* ABOUT THIS EXERCISE *
Return every record below exactly as given.

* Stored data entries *
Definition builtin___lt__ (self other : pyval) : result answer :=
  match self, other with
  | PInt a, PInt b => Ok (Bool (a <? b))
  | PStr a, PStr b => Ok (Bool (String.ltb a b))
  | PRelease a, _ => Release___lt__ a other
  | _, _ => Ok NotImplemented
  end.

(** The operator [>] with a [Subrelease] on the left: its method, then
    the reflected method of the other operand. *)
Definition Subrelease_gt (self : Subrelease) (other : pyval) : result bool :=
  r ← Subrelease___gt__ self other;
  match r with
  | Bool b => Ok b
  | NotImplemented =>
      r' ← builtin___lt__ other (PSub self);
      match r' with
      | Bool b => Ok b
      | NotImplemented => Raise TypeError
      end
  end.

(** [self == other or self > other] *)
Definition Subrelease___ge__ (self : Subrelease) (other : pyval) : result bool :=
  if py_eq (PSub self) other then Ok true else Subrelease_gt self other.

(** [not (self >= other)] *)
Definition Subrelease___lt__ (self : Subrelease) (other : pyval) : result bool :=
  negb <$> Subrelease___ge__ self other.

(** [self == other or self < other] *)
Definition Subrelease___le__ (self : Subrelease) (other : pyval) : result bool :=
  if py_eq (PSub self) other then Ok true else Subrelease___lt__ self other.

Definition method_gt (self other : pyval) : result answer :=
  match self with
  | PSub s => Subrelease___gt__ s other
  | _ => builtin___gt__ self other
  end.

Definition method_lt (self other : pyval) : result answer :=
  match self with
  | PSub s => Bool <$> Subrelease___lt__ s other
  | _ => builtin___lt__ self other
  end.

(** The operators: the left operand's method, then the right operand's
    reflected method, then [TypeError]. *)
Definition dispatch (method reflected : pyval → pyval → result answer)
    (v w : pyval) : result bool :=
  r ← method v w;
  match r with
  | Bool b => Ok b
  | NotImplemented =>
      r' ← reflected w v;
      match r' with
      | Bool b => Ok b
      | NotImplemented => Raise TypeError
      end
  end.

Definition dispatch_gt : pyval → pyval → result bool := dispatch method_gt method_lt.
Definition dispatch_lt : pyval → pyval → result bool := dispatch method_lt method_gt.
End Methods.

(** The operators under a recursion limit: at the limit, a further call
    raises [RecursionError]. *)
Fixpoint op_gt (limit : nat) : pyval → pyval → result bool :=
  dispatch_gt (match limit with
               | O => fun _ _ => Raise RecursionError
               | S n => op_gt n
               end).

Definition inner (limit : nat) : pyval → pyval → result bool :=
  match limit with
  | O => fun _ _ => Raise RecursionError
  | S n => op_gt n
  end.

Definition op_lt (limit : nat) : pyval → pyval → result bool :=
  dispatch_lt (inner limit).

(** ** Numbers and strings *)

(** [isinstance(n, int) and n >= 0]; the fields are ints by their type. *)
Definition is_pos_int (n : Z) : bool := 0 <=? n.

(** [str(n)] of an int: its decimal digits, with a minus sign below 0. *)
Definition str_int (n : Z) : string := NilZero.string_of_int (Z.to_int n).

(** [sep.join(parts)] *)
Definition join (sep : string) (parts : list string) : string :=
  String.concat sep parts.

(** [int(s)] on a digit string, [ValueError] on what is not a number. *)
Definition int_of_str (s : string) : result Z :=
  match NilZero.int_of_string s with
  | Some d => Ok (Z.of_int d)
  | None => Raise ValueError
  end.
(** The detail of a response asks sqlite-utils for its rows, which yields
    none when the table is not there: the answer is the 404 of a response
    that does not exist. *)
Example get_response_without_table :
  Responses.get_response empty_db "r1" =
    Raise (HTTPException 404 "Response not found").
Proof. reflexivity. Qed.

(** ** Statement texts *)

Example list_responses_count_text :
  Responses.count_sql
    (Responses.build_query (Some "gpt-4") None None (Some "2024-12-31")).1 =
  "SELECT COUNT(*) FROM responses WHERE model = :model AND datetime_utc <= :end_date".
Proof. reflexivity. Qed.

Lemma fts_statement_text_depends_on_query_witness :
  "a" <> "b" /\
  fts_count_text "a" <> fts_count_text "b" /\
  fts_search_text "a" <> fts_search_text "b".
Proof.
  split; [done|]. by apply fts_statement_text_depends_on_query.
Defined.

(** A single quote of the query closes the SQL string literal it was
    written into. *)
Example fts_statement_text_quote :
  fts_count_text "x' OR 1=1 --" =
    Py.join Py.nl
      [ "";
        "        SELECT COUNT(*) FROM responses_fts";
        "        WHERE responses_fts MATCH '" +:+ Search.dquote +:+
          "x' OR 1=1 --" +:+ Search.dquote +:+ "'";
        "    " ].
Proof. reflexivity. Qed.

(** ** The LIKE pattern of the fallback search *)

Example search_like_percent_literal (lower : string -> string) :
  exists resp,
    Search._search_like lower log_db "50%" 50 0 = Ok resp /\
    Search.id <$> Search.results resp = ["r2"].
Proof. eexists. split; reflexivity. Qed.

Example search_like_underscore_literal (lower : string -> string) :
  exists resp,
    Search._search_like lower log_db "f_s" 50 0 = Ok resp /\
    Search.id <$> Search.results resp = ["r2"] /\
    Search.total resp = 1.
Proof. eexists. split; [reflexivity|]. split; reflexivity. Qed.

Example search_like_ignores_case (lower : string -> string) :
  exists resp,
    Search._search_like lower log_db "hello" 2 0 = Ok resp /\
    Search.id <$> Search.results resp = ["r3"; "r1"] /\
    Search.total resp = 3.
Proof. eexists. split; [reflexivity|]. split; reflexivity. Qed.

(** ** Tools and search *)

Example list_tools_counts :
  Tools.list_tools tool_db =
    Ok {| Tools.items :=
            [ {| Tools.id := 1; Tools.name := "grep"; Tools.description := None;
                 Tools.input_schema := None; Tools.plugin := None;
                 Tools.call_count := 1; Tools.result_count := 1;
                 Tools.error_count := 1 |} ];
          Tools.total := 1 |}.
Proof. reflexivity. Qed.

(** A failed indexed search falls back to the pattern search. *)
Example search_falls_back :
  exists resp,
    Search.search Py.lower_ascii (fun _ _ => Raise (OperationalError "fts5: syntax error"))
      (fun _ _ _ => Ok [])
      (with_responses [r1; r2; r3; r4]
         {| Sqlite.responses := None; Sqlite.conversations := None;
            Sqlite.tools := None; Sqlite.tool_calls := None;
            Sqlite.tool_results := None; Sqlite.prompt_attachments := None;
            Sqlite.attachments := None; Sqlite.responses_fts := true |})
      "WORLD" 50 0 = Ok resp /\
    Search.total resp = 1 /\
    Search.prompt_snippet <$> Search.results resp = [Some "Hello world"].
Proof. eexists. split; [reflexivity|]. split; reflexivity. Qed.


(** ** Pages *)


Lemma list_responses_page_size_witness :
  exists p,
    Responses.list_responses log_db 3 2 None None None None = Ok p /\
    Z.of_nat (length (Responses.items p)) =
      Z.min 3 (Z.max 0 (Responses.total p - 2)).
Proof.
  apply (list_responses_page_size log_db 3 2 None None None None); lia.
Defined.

* EXERCISE RESPONSE *
Definition builtin___lt__ (self other : pyval) : result answer :=
  match self, other with
  | PInt a, PInt b => Ok (Bool (a <? b))
  | PStr a, PStr b => Ok (Bool (String.ltb a b))
  | PRelease a, _ => Release___lt__ a other
  | _, _ => Ok NotImplemented
  end.

(** The operator [>] with a [Subrelease] on the left: its method, then
    the reflected method of the other operand. *)
Definition Subrelease_gt (self : Subrelease) (other : pyval) : result bool :=
  r ← Subrelease___gt__ self other;
  match r with
  | Bool b => Ok b
  | NotImplemented =>
      r' ← builtin___lt__ other (PSub self);
      match r' with
      | Bool b => Ok b
      | NotImplemented => Raise TypeError
      end
  end.

(** [self == other or self > other] *)
Definition Subrelease___ge__ (self : Subrelease) (other : pyval) : result bool :=
  if py_eq (PSub self) other then Ok true else Subrelease_gt self other.

(** [not (self >= other)] *)
Definition Subrelease___lt__ (self : Subrelease) (other : pyval) : result bool :=
  negb <$> Subrelease___ge__ self other.

(** [self == other or self < other] *)
Definition Subrelease___le__ (self : Subrelease) (other : pyval) : result bool :=
  if py_eq (PSub self) other then Ok true else Subrelease___lt__ self other.

Definition method_gt (self other : pyval) : result answer :=
  match self with
  | PSub s => Subrelease___gt__ s other
  | _ => builtin___gt__ self other
  end.

Definition method_lt (self other : pyval) : result answer :=
  match self with
  | PSub s => Bool <$> Subrelease___lt__ s other
  | _ => builtin___lt__ self other
  end.

(** The operators: the left operand's method, then the right operand's
    reflected method, then [TypeError]. *)
Definition dispatch (method reflected : pyval → pyval → result answer)
    (v w : pyval) : result bool :=
  r ← method v w;
  match r with
  | Bool b => Ok b
  | NotImplemented =>
      r' ← reflected w v;
      match r' with
      | Bool b => Ok b
      | NotImplemented => Raise TypeError
      end
  end.

Definition dispatch_gt : pyval → pyval → result bool := dispatch method_gt method_lt.
Definition dispatch_lt : pyval → pyval → result bool := dispatch method_lt method_gt.
End Methods.

(** The operators under a recursion limit: at the limit, a further call
    raises [RecursionError]. *)
Fixpoint op_gt (limit : nat) : pyval → pyval → result bool :=
  dispatch_gt (match limit with
               | O => fun _ _ => Raise RecursionError
               | S n => op_gt n
               end).

Definition inner (limit : nat) : pyval → pyval → result bool :=
  match limit with
  | O => fun _ _ => Raise RecursionError
  | S n => op_gt n
  end.

Definition op_lt (limit : nat) : pyval → pyval → result bool :=
  dispatch_lt (inner limit).

(** ** Numbers and strings *)

(** [isinstance(n, int) and n >= 0]; the fields are ints by their type. *)
Definition is_pos_int (n : Z) : bool := 0 <=? n.

(** [str(n)] of an int: its decimal digits, with a minus sign below 0. *)
Definition str_int (n : Z) : string := NilZero.string_of_int (Z.to_int n).

(** [sep.join(parts)] *)
Definition join (sep : string) (parts : list string) : string :=
  String.concat sep parts.

(** [int(s)] on a digit string, [ValueError] on what is not a number. *)
Definition int_of_str (s : string) : result Z :=
  match NilZero.int_of_string s with
  | Some d => Ok (Z.of_int d)
  | None => Raise ValueError
  end.
(** The detail of a response asks sqlite-utils for its rows, which yields
    none when the table is not there: the answer is the 404 of a response
    that does not exist. *)
Example get_response_without_table :
  Responses.get_response empty_db "r1" =
    Raise (HTTPException 404 "Response not found").
Proof. reflexivity. Qed.

(** ** Statement texts *)

Example list_responses_count_text :
  Responses.count_sql
    (Responses.build_query (Some "gpt-4") None None (Some "2024-12-31")).1 =
  "SELECT COUNT(*) FROM responses WHERE model = :model AND datetime_utc <= :end_date".
Proof. reflexivity. Qed.

Lemma fts_statement_text_depends_on_query_witness :
  "a" <> "b" /\
  fts_count_text "a" <> fts_count_text "b" /\
  fts_search_text "a" <> fts_search_text "b".
Proof.
  split; [done|]. by apply fts_statement_text_depends_on_query.
Defined.

(** A single quote of the query closes the SQL string literal it was
    written into. *)
Example fts_statement_text_quote :
  fts_count_text "x' OR 1=1 --" =
    Py.join Py.nl
      [ "";
        "        SELECT COUNT(*) FROM responses_fts";
        "        WHERE responses_fts MATCH '" +:+ Search.dquote +:+
          "x' OR 1=1 --" +:+ Search.dquote +:+ "'";
        "    " ].
Proof. reflexivity. Qed.

(** ** The LIKE pattern of the fallback search *)

Example search_like_percent_literal (lower : string -> string) :
  exists resp,
    Search._search_like lower log_db "50%" 50 0 = Ok resp /\
    Search.id <$> Search.results resp = ["r2"].
Proof. eexists. split; reflexivity. Qed.

Example search_like_underscore_literal (lower : string -> string) :
  exists resp,
    Search._search_like lower log_db "f_s" 50 0 = Ok resp /\
    Search.id <$> Search.results resp = ["r2"] /\
    Search.total resp = 1.
Proof. eexists. split; [reflexivity|]. split; reflexivity. Qed.

Example search_like_ignores_case (lower : string -> string) :
  exists resp,
    Search._search_like lower log_db "hello" 2 0 = Ok resp /\
    Search.id <$> Search.results resp = ["r3"; "r1"] /\
    Search.total resp = 3.
Proof. eexists. split; [reflexivity|]. split; reflexivity. Qed.

(** ** Tools and search *)

Example list_tools_counts :
  Tools.list_tools tool_db =
    Ok {| Tools.items :=
            [ {| Tools.id := 1; Tools.name := "grep"; Tools.description := None;
                 Tools.input_schema := None; Tools.plugin := None;
                 Tools.call_count := 1; Tools.result_count := 1;
                 Tools.error_count := 1 |} ];
          Tools.total := 1 |}.
Proof. reflexivity. Qed.

(** A failed indexed search falls back to the pattern search. *)
Example search_falls_back :
  exists resp,
    Search.search Py.lower_ascii (fun _ _ => Raise (OperationalError "fts5: syntax error"))
      (fun _ _ _ => Ok [])
      (with_responses [r1; r2; r3; r4]
         {| Sqlite.responses := None; Sqlite.conversations := None;
            Sqlite.tools := None; Sqlite.tool_calls := None;
            Sqlite.tool_results := None; Sqlite.prompt_attachments := None;
            Sqlite.attachments := None; Sqlite.responses_fts := true |})
      "WORLD" 50 0 = Ok resp /\
    Search.total resp = 1 /\
    Search.prompt_snippet <$> Search.results resp = [Some "Hello world"].
Proof. eexists. split; [reflexivity|]. split; reflexivity. Qed.


(** ** Pages *)


Lemma list_responses_page_size_witness :
  exists p,
    Responses.list_responses log_db 3 2 None None None None = Ok p /\
    Z.of_nat (length (Responses.items p)) =
      Z.min 3 (Z.max 0 (Responses.total p - 2)).
Proof.
  apply (list_responses_page_size log_db 3 2 None None None None); lia.
Defined.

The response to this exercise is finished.